Recording: Gurudeva’s cloned voice

Contradictory Teachings

We know from modern psychology how important early impressions are. The first impressions that go into the minds of young people mold and influence their entire life. While a child is learning history in a Catholic school, learning geometry, learning mathematics, he is also being taught the teachings of the Catholic Church. The teachings of the Catholic Church are not the Śaiva Dharma. They are drastically different, in some ways even opposite, from the Śaiva Dharma. What has happened? In order to gain an education for their children so they can grow up and earn money, so they can compete with their peers in the West, the parents have sacrificed the soul of the child and prepared him for a poor birth in his next life.
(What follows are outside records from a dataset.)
(** C2. For an ASCII string [y] without pattern metacharacters, on an
    available store of products whose searched fields are ASCII text,
    [GET /api/products?q=y] returns exactly the stored products in which
    [y] appears, ignoring the case of letters, as a substring of [name],
    [summary], [description] or an element of [keywords]; they come in
    store order, without their internal identifier. *)
Theorem products_q_search (d : Database) (y : string)
    (Hy : meta_free y = true) (Hascii : is_ascii y = true)
    (Hd : available d) (Hp : holds d "product" Product)
    (Htext : ascii_products d) :
  products_q_exact d y.
Proof.
  unfold products_q_exact, list_products. cbn [truthy].
  destruct (String.eqb_spec y "") as [->|Hne].
  - exists (λ _, true). split.
    + intros p Hin. split; [intros _|done].
      destruct (conforms_required_str Product p "name") as [s Hs];
        [by eapply holds_elem|unfold Product; set_solver|].
      exists "name". split; [unfold searched_fields; set_solver|].
      rewrite Hs. apply occurs_ci_empty.
    + rewrite get_documents_all by done. cbn [mbind failure_bind].
      by rewrite filter_true.
  - rewrite insert_empty. fold (q_clauses y).
    exists (matches {[ "$or" := OrRegex (q_clauses y) ]}). split.
    + intros p _. rewrite matches_singleton. by apply q_clauses_text_hit.
    + rewrite get_documents_available; [done..|].
      rewrite filter_supported_singleton. by apply q_clauses_supported.
Qed.

Lemma products_q_search_witness : products_q_exact cms "FORMICO".
Proof.
  apply (products_q_search cms "FORMICO"); reflexivity.
Defined.

(** ** Validation *)

Section Validation.

Implicit Types (fs schema : list field) (f : field) (raw rec : doc).

Lemma validate_fields_lookup fs raw f v :
  NoDup (field_name <$> fs) → f ∈ fs → validate_field f raw = inr v →
  (validate_fields fs raw).2 !! field_name f = Some v.
Proof.
  induction fs as [|g fs IH]; intros Hnd Hf Hv; [by apply elem_of_nil in Hf|].
  apply NoDup_cons in Hnd as [Hg Hnd]. simpl.
  destruct (validate_fields fs raw) as [errs rec] eqn:Hrest. simpl in IH.
  apply elem_of_cons in Hf as [->|Hf].
  - rewrite Hv. simpl. apply lookup_insert_eq.
  - assert (field_name g ≠ field_name f) as Hne.
    { intros Heq. apply Hg. rewrite Heq. by apply list_elem_of_fmap_2. }
    destruct (validate_field g raw); simpl.
    + by apply IH.
    + rewrite lookup_insert_ne by done. by apply IH.
Qed.

Lemma validate_fields_error fs raw f e :
  f ∈ fs → validate_field f raw = inl e → e ∈ (validate_fields fs raw).1.
Proof.
  induction fs as [|g fs IH]; intros Hf He; [by apply elem_of_nil in Hf|].
  simpl. destruct (validate_fields fs raw) as [errs rec] eqn:Hrest.
  simpl in IH. apply elem_of_cons in Hf as [->|Hf].
  - rewrite He. simpl. apply list_elem_of_here.
  - destruct (validate_field g raw); simpl.
    + apply list_elem_of_further. by apply IH.
    + by apply IH.
Qed.

Lemma model_validate_inr schema raw rec :
  model_validate schema raw = inr rec → validate_fields schema raw = ([], rec).
Proof.
  unfold model_validate. destruct (validate_fields schema raw) as [[|e errs] r];
    [by intros [= ->]|done].
Qed.

Lemma model_validate_error schema raw f e :
  f ∈ schema → validate_field f raw = inl e →
  ∃ errors, model_validate schema raw = inl errors ∧ e ∈ errors.
Proof.
  intros Hf He. pose proof (validate_fields_error schema raw f e Hf He) as Hin.
  unfold model_validate.
  destruct (validate_fields schema raw) as [[|e' errs] r]; simpl in Hin.
  - by apply elem_of_nil in Hin.
  - by eexists.
Qed.

(** In each schema a field name is declared once. *)
Lemma schemas_names_distinct schema :
  schema ∈ schemas → NoDup (field_name <$> schema).
Proof.
  intros Hs. apply list_elem_of_In in Hs. simpl in Hs.
  repeat (destruct Hs as [<-|Hs];
          [apply (bool_decide_unpack _); by vm_compute|]).
  destruct Hs.
Qed.

Lemma schemas_list_defaults schema f :
  schema ∈ schemas → f ∈ schema → field_type f = TOptListStr →
  field_default f = DefaultFactoryList.
Proof.
  intros Hs Hf Hty.
  assert (forallb (forallb list_default_ok) schemas = true) as Hall
    by reflexivity.
  rewrite forallb_forall in Hall.
  specialize (Hall schema (proj1 (list_elem_of_In _ _) Hs)).
  rewrite forallb_forall in Hall.
  specialize (Hall f (proj1 (list_elem_of_In _ _) Hf)).
  unfold list_default_ok in Hall. rewrite Hty in Hall.
  by destruct (field_default f).
Qed.

End Validation.

(** C9. In every entity schema, when a field of type optional list is
    omitted from the input, validation gives it the empty list: the field
    is present in the validated record and holds [[]], not null. *)
Theorem omitted_list_field_is_empty (schema : list field) (f : field) (raw : doc)
    (Hs : schema ∈ schemas) (Hf : f ∈ schema)
    (Hty : field_type f = TOptListStr) (Homit : raw !! field_name f = None) :
  validate_field f raw = inr (VList [])
  ∧ ∀ rec, model_validate schema raw = inr rec →
           rec !! field_name f = Some (VList []).
Proof.
  assert (validate_field f raw = inr (VList [])) as Hv.
  { unfold validate_field. rewrite Homit.
    by rewrite (schemas_list_defaults schema f Hs Hf Hty). }
  split; [done|]. intros rec Hrec%model_validate_inr.
  pose proof (validate_fields_lookup schema raw f (VList [])
                (schemas_names_distinct schema Hs) Hf Hv) as Hl.
  by rewrite Hrec in Hl.
Qed.

Lemma omitted_list_field_is_empty_witness :
  ∃ rec, model_validate News press_release = inr rec
         ∧ rec !! "tags" = Some (VList []).
Proof.
  destruct (omitted_list_field_is_empty News
              (Field "tags" TOptListStr DefaultFactoryList) press_release)
    as [_ Hrec].
  - unfold schemas. set_solver.
  - unfold News. set_solver.
  - reflexivity.
  - reflexivity.
  - eexists. split; [reflexivity|]. apply Hrec. reflexivity.
Defined.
It happens in this way. The child goes to school each day and listens to the teachings of the Catholics about God and Jesus and Mary. He learns from the Catholic Catechism that the soul goes to heaven or to hell after one birth on this Earth, that those who do not accept Jesus as their savior suffer eternally in hell, where the physical body burns forever without being consumed, that one must not worship idols, that other religions are not God’s true path.
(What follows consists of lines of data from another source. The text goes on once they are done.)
Lemma elem_of_pages start n a :
  a ∈ pages start n <-> exists i, 0 <= i < Z.of_nat n /\ a = start + PAGE * i.
Proof.
  unfold pages. rewrite list_elem_of_fmap. split.
  - intros (i & -> & Hi%elem_of_seq). exists (Z.of_nat i). lia.
  - intros (i & Hi & ->). exists (Z.to_nat i). rewrite elem_of_seq.
    rewrite Z2Nat.id by lia. split; [done|lia].
Qed.

(** The loop over [n >= 1] whole pages ends by its own condition after exactly
    [n] iterations, on the addresses [pages start n]. *)
Lemma while_pages_spec {S} (f : Z -> ST S unit) n start s fuel :
  (n < fuel)%nat -> 0 <= start -> start + PAGE * Z.of_nat n < 2 ^ 64 ->
  while_pages fuel start (start + PAGE * Z.of_nat n - 1) f s =
    (start + PAGE * Z.of_nat n, (for_each (pages start n) f s).2).
Proof.
  revert start s fuel. induction n as [|n IH]; intros start s fuel Hf H0 Hmax.
  - destruct fuel as [|fuel]; [lia|]. rewrite Z.mul_0_r, Z.add_0_r. simpl.
    by destruct (Z.ltb_spec start (start - 1)); [lia|].
  - destruct fuel as [|fuel]; [lia|]. cbn [while_pages]. unfold PAGE in *.
    destruct (Z.ltb_spec start (start + 4096 * Z.of_nat (Datatypes.S n) - 1)); [|lia].
    rewrite pages_S. simpl. unfold bind. destruct (f start s) as [[] s'].
    unfold PAGE. rewrite add64_small by lia.
    replace (start + 4096 * Z.of_nat (Datatypes.S n) - 1)
      with (start + 4096 + 4096 * Z.of_nat n - 1) by lia.
    rewrite IH by lia. f_equal. lia.
Qed.

(** ** Loops that look for an element *)

Lemma existsb_none {A} (f : A -> bool) (l : list A) :
  existsb f l = false <-> forall x, x ∈ l -> f x = false.
Proof.
  split.
  - intros H x Hx. destruct (f x) eqn:E; [|done].
    rewrite (proj2 (existsb_exists f l)) in H; [done|]. exists x. by rewrite <- list_elem_of_In.
  - intros H. destruct (existsb f l) eqn:E; [|done].
    apply existsb_exists in E as (x & Hx%list_elem_of_In & Hf). by rewrite H in Hf.
Qed.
Then the child returns home, and his parents try to undo these impressions by telling him that there is no eternal hell and no original sin, that non-Christians do not suffer in hell, that Śiva is a God of love, that karma does exist and souls do incarnate many, many times upon the Earth. This young mind, not having matured into reason as yet, simply becomes confused. At school he hears that his parents just don’t understand, and he should therefore not listen to them about religious matters. At home his parents tell him that in certain matters he should not listen to the nuns, should not believe the good fathers, that Śaivism is his religion, and is a wonderful religion, that it is all right to wear holy ash. Imagine a child who goes to school and is taught all day, six or eight hours a day, that he should believe the Catholic beliefs. He is taught that there is no reincarnation, that there is no karma, that Hinduism is a pagan religion, that the Catholic religion is the only true religion in the world, that his parents are wrong, that his forefathers were wrong, that the ṛishis and satgurus are also wrong. And then, for an hour or so at night, if he is lucky, the parents teach that the Catholic Church is wrong, that he should go there only for the secular education, that he should disregard all the other instruction, not listen to the holy fathers and nuns but ignore them when they talk about their religion.
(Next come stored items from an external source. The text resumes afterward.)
Lemma xelp_pte_encode_vma_fields_witness :
  let vma := {| pv_has_bo := true; pv_bo_purged := true; pv_read_only := true;
                pv_is_null := false; pv_vm_has_scratch := false |} in
  leaf_entry 0 (2 ^ 40 + 4096) 9 false false false
    (xelp_pte_encode_vma (2 ^ 40 + 4096) vma 9 0) /\
  (pv_is_null vma = false -> pv_vm_has_scratch vma = false ->
   pte_null (xelp_pte_encode_vma (2 ^ 40 + 4096) vma 9 0) = false).
Proof.
  apply (xelp_pte_encode_vma_fields (2 ^ 40 + 4096)
    {| pv_has_bo := true; pv_bo_purged := true; pv_read_only := true;
       pv_is_null := false; pv_vm_has_scratch := false |} 9 0).
  - unfold MAX_HUGEPTE_LEVEL. lia.
  - split; [split|]; vm_compute; congruence.
  - split; vm_compute; congruence.
Defined.

(** A page-directory entry: address, the two PAT bits of the table's caching,
    present and writable, and nothing above bit 51. *)
Lemma xelp_pde_encode_bo_fields xe_bo_addr pat_idx bo off :
  leaf_addr 0 (xe_bo_addr bo off XE_PAGE_SIZE) ->
  word 2 (pde_pat_index pat_idx bo) ->
  let pde := xelp_pde_encode_bo xe_bo_addr pat_idx bo off in
  word 64 pde /\ pte_addr 0 pde = xe_bo_addr bo off XE_PAGE_SIZE /\
  pde_pat pde = pde_pat_index pat_idx bo /\ pte_present pde = true /\ pte_rw pde = true.
Proof.
  intros Ha Hp. unfold xelp_pde_encode_bo. unfold_pte_bits.
  set (addr := xe_bo_addr bo off XE_PAGE_SIZE) in *.
  set (pat := pde_pat_index pat_idx bo) in *. cbv zeta.
  rewrite <- Z.lor_assoc. split_and!.
  - apply word_lor; [lia|apply (word_le 52); [lia|apply Ha]|auto 8 with words].
  - apply addr_field_lor; [lia|done|]. intros i Hi. unfold level_shift in Hi.
    autorewrite with bits pte_bits. by rewrite !(proj2 (Z.eqb_neq i _)) by lia.
  - unfold pde_pat. rewrite <- (word2_bits pat) at 3 by done. f_equal.
    split_list_eq; try done; entry_bit Ha; btauto.
  - unfold pte_present. entry_bit Ha. done.
  - unfold pte_rw. entry_bit Ha. done.
Qed.

(** A GGTT entry [dma | flags] decodes to the DMA page, the two PAT bits and the
    device-memory bit. *)
Lemma xelpg_ggtt_pte_fields dma bo pat :
  leaf_addr 0 dma -> word 2 pat ->
  let pte := dma ||| xelpg_ggtt_pte_flags bo pat in
  word 64 pte /\ pte_addr 0 pte = dma /\ ggtt_pat pte = pat /\ pte_present pte = true /\
  ggtt_devmem pte = bo_is_vram bo || bo_is_stolen_devmem bo.
Proof.
  intros Ha Hp. cbv zeta. split_and!.
  - apply word_lor; [lia|apply (word_le 52); [lia|apply Ha]|auto with words].
  - apply addr_field_lor; [lia|done|]. intros i Hi. unfold level_shift in Hi.
    autorewrite with pte_bits. by rewrite !(proj2 (Z.eqb_neq i _)) by lia.
  - unfold ggtt_pat. rewrite <- (word2_bits pat) at 3 by done. f_equal.
    split_list_eq; try done; entry_bit Ha; btauto.
  - unfold pte_present. entry_bit Ha. done.
  - unfold ggtt_devmem. entry_bit Ha. btauto.
Qed.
A true story was related to me by Pundit K.N. Navaratnam, Jyotisha Shastri, a close devotee of my satguru. “As a young boy growing up in Jaffna, I received my primary school education in a Christian school. The teacher impressed upon me in religious classes that the Hindu Gods were all evil devils. We were told when passing the Hindu temples to spit and swear at these evil images. Many times I followed my teacher’s instructions and indeed did these inappropriate deeds—until one day I spat at an image of Lord Gaṇeśa and immediately fell to the ground and suffered a serious head wound. My cousin was studying in a Catholic convent with many other students who were born as Hindus. Every morning they were taken to the church for prayers. On the way the students passed a Hindu temple where they were told to spit and swear in the direction of the temple. This was a cruel and dishonest attempt at conversion to a different faith.”


NANDINATHA SŪTRA 339: THE PROBLEMS OF TODAY END TODAY
All Śiva’s monastics treasure harmony as their way of life. They stop work, attend to and resolve before sleep any inharmonious conditions that may arise, knowing that creativity lies dormant while conflict prevails. Aum.